GeneralMills / pytrends

Pseudo API for Google Trends
Other
3.23k stars 816 forks source link

Updating tests expected DataFrames is a chore #569

Open Terseus opened 1 year ago

Terseus commented 1 year ago

In #541 I introduced a test suite based on VCR.py cassettes, however over time I've learned that the Google Trends API returns different data for what should be already consolidated information (e.g. search terms for 2021), for example if we try to update the cassette of the test test_interest_over_time_ok right now we get this error:

E   AssertionError: DataFrame.iloc[:, 0] (column name="pizza") are different
E
E   DataFrame.iloc[:, 0] (column name="pizza") values are different (60.0 %)
E   [index]: [2021-01-01T00:00:00.000000000, 2021-01-02T00:00:00.000000000, 2021-01-03T00:00:00.000000000, 2021-01-04T00:00:00.000000000, 2021-01-05T00:00:00.000000000]
E   [left]:  [100, 81, 78, 48, 51]
E   [right]: [100, 84, 78, 50, 52]

My approach for this problem was to add documentation on how to replace these results in the repository's contributing guidelines, however while trying to fix #566 I found that I have to update all the cassettes one by one; it's a big, time-consuming chore that not many contributors may be (reasonably) willing to do.

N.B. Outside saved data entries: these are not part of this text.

Lemma assessment_on_the_service (now : string)
    (symptoms vitals user_context follow_up_data : value) :
  assess_comprehensive_risk now symptoms vitals user_context follow_up_data
    risk_service =
  (Ret (RiskAssessmentService.assess_comprehensive_risk now symptoms vitals
          user_context follow_up_data), risk_service).
Proof.
  assert (Hs : _assess_symptom_risk symptoms risk_service =
               (Ret (RiskAssessmentService._assess_symptom_risk symptoms),
                risk_service)).
  { unfold _assess_symptom_risk, RiskAssessmentService._assess_symptom_risk,
      attempt, symptom_body, RiskAssessmentService.symptom_body, bind, lift,
      read, ret.
    destruct (str_join " " symptoms) as [joined | e]; [| reflexivity].
    cbn [Py.bind].
    destruct (len symptoms) as [n | e]; reflexivity. }
  assert (Hv : _assess_vital_signs_risk vitals risk_service =
               (Ret (RiskAssessmentService._assess_vital_signs_risk vitals),
                risk_service)).
  { unfold _assess_vital_signs_risk,
      RiskAssessmentService._assess_vital_signs_risk, attempt, vital_body,
      RiskAssessmentService.vital_body.
    unfold bind at 1. unfold lift.
    destruct (items_of vitals) as [items | e]; [| reflexivity].
    unfold bind. rewrite vital_loop_on_the_service. cbn [Py.bind].
    destruct (RiskAssessmentService.vital_loop items vital_init);
      reflexivity. }
  pose proof (context_scorer_reads_only user_context risk_service) as Hc.
  pose proof (followup_scorer_reads_only follow_up_data risk_service) as Hf.
  unfold assess_comprehensive_risk,
    RiskAssessmentService.assess_comprehensive_risk, assess_with,
    RiskAssessmentService.assess_body, this, assess_body.
  cbn [score_symptoms score_vitals score_context score_followup Py.bind].
  destruct (truthy vitals), (truthy user_context), (truthy follow_up_data);
    (erewrite attempt_on; [reflexivity |]; run_on; reflexivity).
Qed.

(** Claim C9.  The service is one object that every request calls.  On
    any such object, whatever its tables hold, two assessments of the
    same symptoms, vitals, context and follow-up data return the same
    score, the same level and the same factors, whenever they are made
    and whatever calls of the object's methods are made between them:
    every method only reads the attributes of [self], so each call
    leaves the object as it found it, and the clock reaches the
    timestamp alone.  On the object [__init__] makes, the assessment is
    the one [assess_comprehensive_risk] of the service returns. *)
Theorem repeated_assessments_agree (self : Attributes) (now1 now2 : string)
    (symptoms vitals user_context follow_up_data : value)
    (between : list call) :
  let first :=
    assess_comprehensive_risk now1 symptoms vitals user_context
      follow_up_data self in
  let second :=
    assess_comprehensive_risk now2 symptoms vitals user_context
      follow_up_data (after_all between (snd first)) in
  exists r1 r2,
    fst first = Ret r1 /\
    fst second = Ret r2 /\
    risk_score r1 = risk_score r2 /\
    overall_risk_level r1 = overall_risk_level r2 /\
    risk_factors r1 = risk_factors r2 /\
    snd second = self /\
    (self = risk_service ->
     r1 = RiskAssessmentService.assess_comprehensive_risk now1 symptoms
            vitals user_context follow_up_data).
Proof.
  cbv zeta.
  destruct (assessment_reads_only self now1 now2 symptoms vitals
              user_context follow_up_data)
    as (r1 & r2 & H1 & H2 & Hscore & Hlevel & Hfactors).
  rewrite H1. cbn [fst snd]. rewrite calls_read_only, H2. cbn [fst snd].
  exists r1, r2. repeat split; try assumption.
  intros ->. rewrite assessment_on_the_service in H1. now injection H1.
Qed.

End SharedObject.

Section SharedObjectRuns.
Import RiskAssessmentService.
Import RiskAssessmentObject.

(** What a call returns does depend on the object: on the service with
    its emergency keywords assigned anew, chest pain scores nothing.  An
    assignment in any method would reach the calls after it. *)
Lemma an_assignment_would_be_seen :
  fst (_assess_symptom_risk (PList [PStr "chest pain"]) risk_service)
    = Ret {| score := 8;
             factors := ["Emergency symptom detected: chest pain"];
             details := [("symptom_count", PInt 1);
                         ("emergency_symptoms_detected", PBool true)] |} /\
  fst (_assess_symptom_risk (PList [PStr "chest pain"])
         (snd (assign (set_emergency_keywords []) risk_service)))
    = Ret {| score := 0;
             factors := [];
             details := [("symptom_count", PInt 1);
                         ("emergency_symptoms_detected", PBool false)] |}.
Proof. split; reflexivity. Qed.

End SharedObjectRuns.

Section AggregatorRuns.
Import RiskAssessmentService.

Lemma faults_at_both_levels :
  overall_risk_level
    (assess_with Requests.raising_scorers Requests.noon
       (PList []) PNone Requests.context_with_text_age PNone) = "HIGH" /\
  score (_assess_context_risk Requests.context_with_text_age) = 1.
Proof.
  pose proof (@scoring_faults_are_absorbed cpython Requests.noon
                (PList []) PNone Requests.context_with_text_age PNone)
    as (Haggregator & _ & _ & Hcontext & _).
  split.
  - exact (proj1 (Haggregator Requests.raising_scorers TypeError eq_refl)).
  - exact (proj1 (Hcontext TypeError eq_refl)).
Defined.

Ideally we should have a system to automate the update of the expected DataFrames allowing the user to inspect the new result to see if it's valid or not (e.g. if a bad implementation produce all zeroes we should know before replacing all the expected DataFrames).

I propose a system to update the cassettes almost automatically by leveraging the management of the DataFrame responses in a pytest fixture:

There may be some details that I don't catch right now but that's the main idea.

Please @emlazzarin tell me if it goods look to you and I'll implement it.

emlazzarin commented 1 year ago

Yeah, this sounds right. I didn't realize the tests functioned that way either. Thanks for taking a stab at it.